__EXERCISE AIM__
Copy exactly the lines of the data below that run from the line holding "Definition RTC_REMOVE := 1." through the line holding "Section operations.", both ends included.

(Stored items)
※ ※ ※

(** The members of a struct mp1_blink_struct. *)
Definition LOCATION := 0.
Definition ON_CHAR := 2.
Definition OFF_CHAR := 3.
Definition ON_LENGTH := 4.
Definition OFF_LENGTH := 6.
Definition COUNTDOWN := 8.
Definition STATUS := 10.
Definition NEXT := 12.
Definition STRUCT_SIZE := 16.

Definition RTC_ADD := 0.
Definition RTC_REMOVE := 1.
Definition RTC_FIND := 2.
Definition RTC_SYNC := 3.

(** ** From fish.c *)

Definition ece391_memset (memory c n : Z) (m : mem) : mem :=
  for_ (Z.to_nat n) 0 (λ i m, wr m (memory + i) c) m.

Definition ece391_memcpy (dest src n : Z) (m : mem) : mem * Z :=
  (for_ (Z.to_nat n) 0 (λ i m, wr m (dest + i) (rd m (src + i))) m, 0).

Section operations.
(** The addresses of blink_array, mp1_list_head and vmem_base_addr. *)
Context (blink_array mp1_list_head vmem_base_addr : Z).

(** The first slot whose location is 0. *)
Definition mp1_malloc (size : Z) (m : mem) : Z :=
  match list_find (λ i, rd16 m (blink_array + STRUCT_SIZE * i + LOCATION) = 0) (seqZ 0 2000) with
  | Some (_, i) => blink_array + STRUCT_SIZE * i
  | None => 0
  end.

Definition mp1_free (memory : Z) (m : mem) : mem := ece391_memset memory 0 STRUCT_SIZE m.

(** ** blink.S *)

Definition mp1_poke (cl eax : Z) (m : mem) : mem := wr m (u32 (rd32 m vmem_base_addr + eax)) cl.

(** The body of the loop, up to the label next_loop. *)
Definition tasklet_node (ebx : Z) (m : mem) : mem :=
  let m := wr16 m (ebx + COUNTDOWN) (u16 (rd16 m (ebx + COUNTDOWN) - 1)) in
  if 0 <? s16 (rd16 m (ebx + COUNTDOWN)) then m
  else
    let eax := 2 * rd16 m (ebx + LOCATION) in
    let '(m, dx) :=
      if negb (Z.land (rd16 m (ebx + STATUS)) 1 =? 0)
      then let m := mp1_poke (rd m (ebx + OFF_CHAR)) eax m in (m, rd16 m (ebx + OFF_LENGTH))
      else let m := mp1_poke (rd m (ebx + ON_CHAR)) eax m in (m, rd16 m (ebx + ON_LENGTH)) in
    let m := wr16 m (ebx + COUNTDOWN) dx in
    wr16 m (ebx + STATUS) (Z.lxor (rd16 m (ebx + STATUS)) 1).

Definition mp1_rtc_tasklet (m : mem) : res mem :=
  while (λ '(m, ebx),
    if ebx =? 0 then inr (Ok m)
    else let m := tasklet_node ebx m in inl (m, rd32 m (ebx + NEXT))) (m, rd32 m mp1_list_head).

(** The node with a location, or 0. *)
Definition mp1_find_helper (location : Z) (m : mem) : res Z :=
  let ax := u16 location in
  while (λ ebx,
    if ebx =? 0 then inr (Ok 0)
    else if rd16 m (ebx + LOCATION) =? ax then inr (Ok ebx)
    else inl (rd32 m (ebx + NEXT))) (rd32 m mp1_list_head).

(** [temp] is the structure on the stack. *)
Definition mp1_ioctl_add (temp arg : Z) (m : mem) : mem * Z :=
  let '(m, eax) := ece391_memcpy temp arg STRUCT_SIZE m in
  if negb (eax =? 0) then (m, -1)
  else if 80 * 25 <=? rd16 m (temp + LOCATION) then (m, -1)
  else
    let m := wr16 m (temp + STATUS) 1 in
    let m := wr16 m (temp + COUNTDOWN) (rd16 m (temp + ON_LENGTH)) in
    let eax := mp1_malloc STRUCT_SIZE m in
    if eax =? 0 then (m, -1)
    else
      let edx := eax in
      let '(m, _) := ece391_memcpy eax temp STRUCT_SIZE m in
      let m := wr32 m (edx + NEXT) (rd32 m mp1_list_head) in
      let m := wr32 m mp1_list_head edx in
      (mp1_poke (rd m (edx + ON_CHAR)) (2 * rd16 m (edx + LOCATION)) m, 0).

(** The walk along the links, by their addresses, to the one that holds [eax]. *)
Definition remove_find_prev (eax : Z) (m : mem) : res Z :=
  while (λ edx,
    if rd32 m edx =? eax then inr (Ok edx) else inl (u32 (rd32 m edx + NEXT))) mp1_list_head.

Definition mp1_ioctl_remove (arg : Z) (m : mem) : res (mem * Z) :=
  eax ← mp1_find_helper arg m;
  if eax =? 0 then Ok (m, -1)
  else
    edx ← remove_find_prev eax m;
    let m := wr32 m edx (rd32 m (eax + NEXT)) in
    Ok (mp1_free eax m, 0).

(** testb leaves the sign flag clear, so that cmovl never moves. *)
Definition cmovl_after_testb (status ebx ecx : Z) : Z :=
  if Z.testbit (Z.land status 1) 7 then ebx else ecx.

Definition mp1_ioctl_sync (arg : Z) (m : mem) : res (mem * Z) :=
  esi ← mp1_find_helper (Z.shiftr (u32 arg) 16) m;
  if esi =? 0 then Ok (m, -1)
  else
    edi ← mp1_find_helper (Z.land (u32 arg) 0xFFFF) m;
    if edi =? 0 then Ok (m, -1)
    else
      let m := wr16 m (edi + ON_LENGTH) (rd16 m (esi + ON_LENGTH)) in
      let m := wr16 m (edi + OFF_LENGTH) (rd16 m (esi + OFF_LENGTH)) in
      let m := wr16 m (edi + COUNTDOWN) (rd16 m (esi + COUNTDOWN)) in
      let m := wr16 m (edi + STATUS) (rd16 m (esi + STATUS)) in
      let eax := 2 * rd16 m (edi + LOCATION) in
      let ecx := cmovl_after_testb (rd m (edi + STATUS)) (rd m (edi + ON_CHAR)) (rd m (edi + OFF_CHAR)) in
      Ok (mp1_poke ecx eax m, 0).

(** [temp] is the 16-bit local. *)
Definition mp1_ioctl_find (temp arg : Z) (m : mem) : res (mem * Z) :=
  let '(m, eax) := ece391_memcpy temp arg 2 m in
  if negb (eax =? 0) then Ok (m, -1)
  else
    eax ← mp1_find_helper (rd16 m temp) m;
    if eax =? 0 then Ok (m, -1)
    else
      let '(m, eax) := ece391_memcpy arg eax STRUCT_SIZE m in
      Ok (m, if eax =? 0 then 0 else -1).

(** The jump through call_table, whose four entries these are. *)
Definition mp1_ioctl (temp arg cmd : Z) (m : mem) : res (mem * Z) :=
  if cmd =? 0 then Ok (mp1_ioctl_add temp arg m)
  else if cmd =? 1 then mp1_ioctl_remove arg m
  else if cmd =? 2 then mp1_ioctl_find temp arg m
  else if cmd =? 3 then mp1_ioctl_sync arg m
  else Err OutOfBounds.
End operations.

(** ** The list it implements *)

Record blink := Blink {
  location : Z; on_char : Z; off_char : Z; on_length : Z; off_length : Z; countdown : Z; status : Z
}.

Definition blink_at (m : mem) (p : Z) : blink :=
  Blink (rd16 m p) (rd m (p + 2)) (rd m (p + 3)) (rd16 m (p + 4)) (rd16 m (p + 6)) (rd16 m (p + 8)) (rd16 m (p + 10)).

Definition is_on (b : blink) : bool := negb (Z.land (status b) 1 =? 0).

(** What a tick of the clock does to a blinker, and the cell it writes. *)
Definition tick (b : blink) : blink * option (Z * Z) :=
  let c := u16 (countdown b - 1) in
  if 0 <? s16 c then
    (Blink (location b) (on_char b) (off_char b) (on_length b) (off_length b) c (status b), None)
  else
    (Blink (location b) (on_char b) (off_char b) (on_length b) (off_length b)
       (if is_on b then off_length b else on_length b) (Z.lxor (status b) 1),
     Some (2 * location b, if is_on b then off_char b else on_char b)).

(** A new blinker is on. *)
Definition started (b : blink) : blink :=
  Blink (location b) (on_char b) (off_char b) (on_length b) (off_length b) (on_length b) 1.

Definition synced (a b : blink) : blink :=
  Blink (location b) (on_char b) (off_char b) (on_length a) (off_length a) (countdown a) (status a).

(** Cells written one after the other. *)
Definition paint (video : Z) (cells : list (option (Z * Z))) (m : mem) : mem :=
  foldl (λ m o, match o with Some (i, c) => wr m (video + i) c | None => m end) m cells.

Fixpoint chain (m : mem) (p : Z) (ps : list Z) : Prop :=
  match ps with
  | [] => p = 0
  | q :: ps' => p = q ∧ chain m (rd32 m (q + 12)) ps'
  end.

Section words.
Implicit Types m : mem.

Lemma rd16_range m a : 0 ≤ rd16 m a < 65536.
Proof. unfold rd16. pose proof (rd_range m a). pose proof (rd_range m (a + 1)). lia. Qed.

Lemma rd16_wr16_eq m a v : rd16 (wr16 m a v) a = u16 v.
Proof. unfold rd16, wr16. mach. unfold u8, u16. zlia. Qed.

Lemma rd_wr16_ne m a v b : b < a ∨ a + 2 ≤ b → rd (wr16 m a v) b = rd m b.
Proof. intros. unfold wr16. by rewrite !rd_wr_ne by lia. Qed.

Lemma rd16_wr16_ne m a v b : b + 2 ≤ a ∨ a + 2 ≤ b → rd16 (wr16 m a v) b = rd16 m b.
Proof. intros. unfold rd16. by rewrite !rd_wr16_ne by lia. Qed.

Lemma rd32_wr16_ne m a v b : b + 4 ≤ a ∨ a + 2 ≤ b → rd32 (wr16 m a v) b = rd32 m b.
Proof. intros. unfold rd32. by rewrite !rd_wr16_ne by lia. Qed.

Lemma rd16_wr_ne m a v b : a < b ∨ b + 2 ≤ a → rd16 (wr m a v) b = rd16 m b.
Proof. intros. unfold rd16. by rewrite !rd_wr_ne by lia. Qed.

Lemma rd16_wr32_ne m a v b : b + 2 ≤ a ∨ a + 4 ≤ b → rd16 (wr32 m a v) b = rd16 m b.
Proof. intros. unfold rd16. by rewrite !rd_wr32_ne by lia. Qed.
End words.

#[export] Hint Rewrite rd16_wr16_eq : machine.
#[export] Hint Rewrite rd_wr16_ne rd16_wr16_ne rd32_wr16_ne rd16_wr_ne rd16_wr32_ne using lia : machine.

Lemma wr16_changes rs r m a v :
  r ∈ rs → fst r ≤ a → a + 2 ≤ fst r + snd r → changes_only rs m (wr16 m a v).
Proof.
  intros Hr Ha1 Ha2 b Hb. apply rd_wr16_ne. rewrite Forall_forall in Hb. specialize (Hb r Hr). unfold inside in Hb. lia.
Qed.

(** Memories that agree on a region. *)
Definition same_in (r : Z * Z) (m m' : mem) : Prop := ∀ a, inside r a → rd m' a = rd m a.

Lemma same_in_part r r' m m' : same_in r m m' → fst r ≤ fst r' → fst r' + snd r' ≤ fst r + snd r → same_in r' m m'.
Proof. intros H H1 H2 a Ha. apply H. unfold inside in *. lia. Qed.

Lemma same_in_trans r m1 m2 m3 : same_in r m1 m2 → same_in r m2 m3 → same_in r m1 m3.
Proof. intros H1 H2 a Ha. by rewrite H2, H1. Qed.

Lemma changes_same_in rs r m m' : changes_only rs m m' → Forall (apart r) rs → same_in r m m'.
Proof. intros Hc Ha a Hin. apply Hc. destruct r. eapply apart_not_inside; [exact Ha|]. exact Hin. Qed.

Lemma same_in_blink m m' p : same_in (p, 12) m m' → blink_at m' p = blink_at m p.
Proof.
  intros H. unfold blink_at, rd16. by rewrite !H by (unfold inside; cbn [fst snd]; lia).
Qed.

Lemma same_in_rd32 m m' a : same_in (a, 4) m m' → rd32 m' a = rd32 m a.
Proof. intros H. unfold rd32. by rewrite !H by (unfold inside; cbn [fst snd]; lia). Qed.

(** The copies of fish.c. *)
Lemma memset_spec memory c n m a :
  0 ≤ n → rd (ece391_memset memory c n m) a = if (memory <=? a) && (a <? memory + n) then u8 c else rd m a.
Proof.
  intros Hn. unfold ece391_memset.
  pose proof (for_inv (λ j mk, ∀ b, rd mk b = if (memory <=? b) && (b <? memory + j) then u8 c else rd m b)
    (λ i m, wr m (memory + i) c) (Z.to_nat n) 0 m) as Hx.
  rewrite Z.add_0_l, Z2Nat.id in Hx by done. apply Hx.
  - intros b. case_z; cbn [andb]; done || lia.
  - intros j mk Hj Hmk b. rewrite rd_wr, Hmk. case_z; cbn [andb]; done || lia.
Qed.

Lemma memcpy_spec dest src n m :
  0 ≤ n → dest + n ≤ src ∨ src + n ≤ dest →
  ∃ m', ece391_memcpy dest src n m = (m', 0) ∧ changes_only [(dest, n)] m m' ∧
    ∀ i, 0 ≤ i < n → rd m' (dest + i) = rd m (src + i).
Proof.
  intros Hn Hd. unfold ece391_memcpy. eexists. split; [reflexivity|].
  pose proof (for_inv (λ j mk, changes_only [(dest, n)] m mk ∧ ∀ i, 0 ≤ i < j → rd mk (dest + i) = rd m (src + i))
    (λ i m, wr m (dest + i) (rd m (src + i))) (Z.to_nat n) 0 m) as Hx.
  rewrite Z.add_0_l, Z2Nat.id in Hx by done. apply Hx.
  - split; [apply changes_only_refl|lia].
  - intros j mk Hj [Hc Hmk]. split.
    + apply (changes_only_trans _ _ mk); [done|]. eapply wr_changes; [by left|]. unfold inside. cbn [fst snd]. lia.
    + intros i Hi. rewrite rd_wr. destruct (Z.eqb_spec (dest + i) (dest + j)) as [E|Hne]; [|apply Hmk; lia].
      replace i with j by lia. rewrite (Hc (src + j)), rd_u8; [done|]. constructor; [|done]. unfold inside. cbn [fst snd]. lia.
Qed.

Lemma copied_blink m m' p q : (∀ i, 0 ≤ i < 16 → rd m' (q + i) = rd m (p + i)) → blink_at m' q = blink_at m p.
Proof.
  intros H. assert (∀ i, 0 ≤ i < 15 → rd16 m' (q + i) = rd16 m (p + i)) as H16.
  { intros i Hi. unfold rd16. by rewrite <- !Z.add_assoc, !H by lia. }
  unfold blink_at. pose proof (H16 0 ltac:(lia)) as H0. rewrite !Z.add_0_r in H0. by rewrite H0, !H16, !H by lia.
Qed.

Section list.
Context (arr head vm video : Z) (Hsep : separate [(arr, 32000); (head, 4); (vm, 4); (video, 4000)]).
Context (Harr : 0 < arr) (Harr' : arr + 32000 < 4294967296) (Hvideo : 0 ≤ video) (Hvideo' : video + 4000 < 4294967296).
Implicit Types m : mem.

Definition slot (p : Z) : Prop := ∃ i, 0 ≤ i < 2000 ∧ p = arr + 16 * i.

(** [ps] are the nodes in the order of the list. *)
Record repr m (ps : list Z) : Prop := {
  rp_chain : chain m (rd32 m head) ps;
  rp_nodup : NoDup ps;
  rp_slots : Forall slot ps;
  rp_used : Forall (λ p, 0 < rd16 m p < 2000) ps;
  rp_free i : 0 ≤ i < 2000 → arr + 16 * i ∉ ps → rd16 m (arr + 16 * i) = 0;
  rp_screen : rd32 m vm = video
}.

Lemma layout : (arr + 32000 ≤ head ∨ head + 4 ≤ arr) ∧ (arr + 32000 ≤ vm ∨ vm + 4 ≤ arr) ∧
  (arr + 32000 ≤ video ∨ video + 4000 ≤ arr) ∧ (head + 4 ≤ vm ∨ vm + 4 ≤ head) ∧
  (head + 4 ≤ video ∨ video + 4000 ≤ head) ∧ (vm + 4 ≤ video ∨ video + 4000 ≤ vm).
Proof.
  destruct Hsep as (H1 & H2 & H3 & _). rewrite !Forall_cons in H1. rewrite !Forall_cons in H2. rewrite Forall_cons in H3.
  unfold apart, disjoint_regions in *. cbn [fst snd] in *. lia.
Qed.

Lemma slot_range p : slot p → arr ≤ p ∧ p + 16 ≤ arr + 32000 ∧ 0 < p.
Proof. intros (i & Hi & ->). lia. Qed.

Lemma slots_apart p q : slot p → slot q → p ≠ q → p + 16 ≤ q ∨ q + 16 ≤ p.
Proof. intros (i & Hi & ->) (j & Hj & ->) Hne. lia. Qed.

(** A poke of a cell of the screen. *)
Lemma poke_cell c l m : 0 ≤ l < 2000 → rd32 m vm = video → mp1_poke vm c (2 * l) m = wr m (video + 2 * l) c.
Proof. intros Hl E. unfold mp1_poke. rewrite E, u32_small by lia. done. Qed.

Lemma lxor_1_range z : 0 ≤ z < 65536 → 0 ≤ Z.lxor z 1 < 65536.
Proof.
  intros Hz. assert (Z.lxor z 1 = Z.land (Z.lxor z 1) (Z.ones 16)) as ->.
  { apply Z.bits_inj'. intros i Hi. rewrite Z.land_spec, Z.lxor_spec, Z.testbit_ones_nonneg by lia.
    destruct (Z.ltb_spec i 16); [by rewrite andb_true_r|]. rewrite andb_false_r.
    rewrite (Z.bits_above_log2 1) by (cbn; lia). rewrite xorb_false_r.
    destruct (decide (z = 0)) as [->|]; [apply Z.bits_0|]. apply Z.bits_above_log2; [lia|].
    apply Z.lt_le_trans with 16; [|done]. apply Z.log2_lt_pow2; lia. }
  rewrite Z.land_ones by lia. apply Z.mod_pos_bound. lia.
Qed.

※ ※ ※

__WRITTEN ANSWER__
Definition RTC_REMOVE := 1.
Definition RTC_FIND := 2.
Definition RTC_SYNC := 3.

(** ** From fish.c *)

Definition ece391_memset (memory c n : Z) (m : mem) : mem :=
  for_ (Z.to_nat n) 0 (λ i m, wr m (memory + i) c) m.

Definition ece391_memcpy (dest src n : Z) (m : mem) : mem * Z :=
  (for_ (Z.to_nat n) 0 (λ i m, wr m (dest + i) (rd m (src + i))) m, 0).

Section operations.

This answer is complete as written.